Below are several entries. Transcribe exactly those lines that fall from the one with "(** A store into a local array. *)" through the one with "assert (valid m p (length bs)) as Hv.", end lines included.

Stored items
▽

(** The buffers exist and do not overlap. *)
Record layout_ok m : Prop := {
  buffer_valid : valid m (debugger_buffer b) DEBUG_BUFFER_SIZE;
  string_valid : valid m (string_ b) 32;
  fill_valid : valid m (fill_ch b) 17;
  time_valid : valid m (time_ b) 12;
  buffer_string : apart (debugger_buffer b) DEBUG_BUFFER_SIZE (string_ b) 32;
  buffer_fill : apart (debugger_buffer b) DEBUG_BUFFER_SIZE (fill_ch b) 17;
  buffer_time : apart (debugger_buffer b) DEBUG_BUFFER_SIZE (time_ b) 12;
  string_fill : apart (string_ b) 32 (fill_ch b) 17
}.

(** A string that the run leaves alone. *)
Definition readable m (p : Z) (s : list Z) : Prop :=
  cstr m p s /\ forall a, within p (length s + 1) a -> ~ private a.

(** What holds of the store after [out] was put in the buffer of [m0]. *)
Record printing (m0 m : mem) out : Prop := {
  same_dom : dom m = (dom m0 : gset Z);
  bytes_ok : mem_ok m;
  same_outside : forall a, ~ private a -> m !! a = m0 !! a;
  in_buffer : bytes_at m (debugger_buffer b) out
}.

Lemma valid_dom m m0 p n : dom m = (dom m0 : gset Z) -> valid m0 p n -> valid m p n.
Proof. intros Hd Hv a Ha. apply elem_of_dom. rewrite Hd. by apply elem_of_dom, Hv. Qed.

Lemma dom_write_at m p bs : valid m p (length bs) -> dom (write_at m p bs) = (dom m : gset Z).
Proof.
  revert m p. induction bs as [|c bs IH]; intros m p Hv; cbn [write_at length] in *; [done|].
  rewrite IH; [apply dom_insert_lookup_L, Hv; lia|]. apply valid_insert. eapply valid_sub; [exact Hv|lia|lia].
Qed.

Lemma layout_dom m m0 : dom m = (dom m0 : gset Z) -> layout_ok m0 -> layout_ok m.
Proof. intros Hd []. constructor; (done || by eapply valid_dom). Qed.

Lemma readable_stable m0 m out p s : printing m0 m out -> readable m0 p s -> readable m p s.
Proof.
  intros [_ _ Hs _] [[Hb Hnz] Hp]. split; [|done]. split; [|done].
  intros i c Hi. rewrite Hs; [by apply Hb|]. apply Hp. apply lookup_lt_Some in Hi.
  rewrite length_app in Hi. cbn in Hi. unfold within. lia.
Qed.

(** A store into a local array. *)
Lemma printing_local m0 m out p bs :
  printing m0 m out -> layout_ok m -> Forall is_u8 bs -> length out <= DEBUG_BUFFER_SIZE ->
  (forall a, within p (length bs) a -> local_array a) ->
  printing m0 (write_at m p bs) out.
Proof.
  intros [Hd Hm Hs Hp] [B V2 V3 V4 A1 A2 A3 A4] Hbs Hout Hloc. unfold apart in *.
  assert (valid m p (length bs)) as Hv.
  { intros a Ha. destruct (Hloc a Ha) as [H|[H|H]]; [by apply V2 | by apply V3 | by apply V4]. }
  constructor.
  - rewrite <- Hd. by apply dom_write_at.
  - by apply write_at_mem_ok.
  - intros a Ha. rewrite lookup_write_at_out; [by apply Hs|].
    intros Hin. apply Ha. right. by apply Hloc.
  - intros i c Hi. rewrite lookup_write_at_out; [by apply Hp|].
    intros Hin. apply lookup_lt_Some in Hi. destruct (Hloc _ Hin) as [H|[H|H]]; unfold within in H; lia.
Qed.

(** A store behind what is in the buffer. *)
Lemma printing_put m0 m out bs :
  printing m0 m out -> layout_ok m -> Forall is_u8 bs -> length out + length bs <= DEBUG_BUFFER_SIZE ->
  printing m0 (write_at m (debugger_buffer b + length out) bs) (out ++ bs).
Proof.
  intros [Hd Hm Hs Hp] [B _ _ _ _ _ _ _] Hbs Hout. constructor.
  - rewrite <- Hd. apply dom_write_at. eapply valid_sub; [exact B|lia|lia].
  - by apply write_at_mem_ok.
  - intros a Ha. rewrite lookup_write_at_out; [by apply Hs|].
    intros Hin. apply Ha. left. unfold within. lia.
  - apply bytes_at_app. split; [|apply bytes_at_write_at].
    apply bytes_at_write_at_out; [done|lia].
Qed.

Lemma printing_prefix m0 m out bs : printing m0 m (out ++ bs) -> printing m0 m out.
Proof. intros [Hd Hm Hs Hp]. constructor; try done. by apply bytes_at_app in Hp as [Hp _]. Qed.

Lemma layout_write m0 m out : printing m0 m out -> layout_ok m0 -> layout_ok m.
Proof. intros [Hd _ _ _] Hl. by eapply layout_dom. Qed.
End Store.

(** ** Routines of the library inside the firmware *)

Section Print.
Context {C S : Type} `{HPrint : HasPrintf C} `{HInsn : !HasInsn C} `{HDbg : !Part debugger S}
  `{HUart : !Part uart S} `{HCcu : !Part ccu S} `{HTicks : !Part ticks S} `{HMem : !Part mem S}.
Context (b : buffers).
Implicit Types (e : env C) (s : S) (h : history C).

Lemma wp_lib {A} (p : Machine.M C mem A) x m' e s h (Q : A -> S -> history C -> Prop) K :
  runs p (part s) x m' -> Q x (set_part m' s) h -> wp (lib p) e s h Q K.
Proof. intros Hr HQ. apply wp_on_part. unfold wp. by rewrite Hr. Qed.

(** The statement of a step of the loop: from a store that holds [out] to one
    that holds [out'], nothing else of the state changed. *)
Definition prints_to (m0 : mem) s h (s' : S) (h' : history C) (out' : list Z) : Prop :=
  h' = h /\ exists m', s' = set_part m' s /\ printing b m0 m' out'.

Lemma prints_to_trans m0 s h s1 h1 s2 h2 out1 out2 :
  prints_to m0 s h s1 h1 out1 -> prints_to m0 s1 h1 s2 h2 out2 -> prints_to m0 s h s2 h2 out2.
Proof.
  intros (-> & m1 & -> & _) (-> & m2 & -> & H2). split; [done|]. exists m2. by rewrite set_set.
Qed.

(** Storing through the library keeps to it. *)
Lemma store_step {A} (p : Machine.M C mem A) (x : A) q bs out m0 e s h :
  runs p (part s) x (write_at (part s) q bs) -> layout_ok b m0 -> printing b m0 (part s) out ->
  Forall is_u8 bs -> length out <= DEBUG_BUFFER_SIZE ->
  (forall a, within q (length bs) a -> local_array b a) ->
  wp (lib p) e s h (fun y s' h' => y = x /\ prints_to m0 s h s' h' out /\
    part s' = write_at (part s) q bs) total.
Proof.
  intros Hr Hl Hp Hbs Hout Hloc. eapply wp_lib; [exact Hr|]. split; [done|]. rewrite part_set.
  split; [|done]. split; [done|]. eexists. split; [done|]. apply printing_local; try done.
  by eapply layout_write.
Qed.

△

### Output for this task
(** A store into a local array. *)
Lemma printing_local m0 m out p bs :
  printing m0 m out -> layout_ok m -> Forall is_u8 bs -> length out <= DEBUG_BUFFER_SIZE ->
  (forall a, within p (length bs) a -> local_array a) ->
  printing m0 (write_at m p bs) out.
Proof.
  intros [Hd Hm Hs Hp] [B V2 V3 V4 A1 A2 A3 A4] Hbs Hout Hloc. unfold apart in *.
  assert (valid m p (length bs)) as Hv.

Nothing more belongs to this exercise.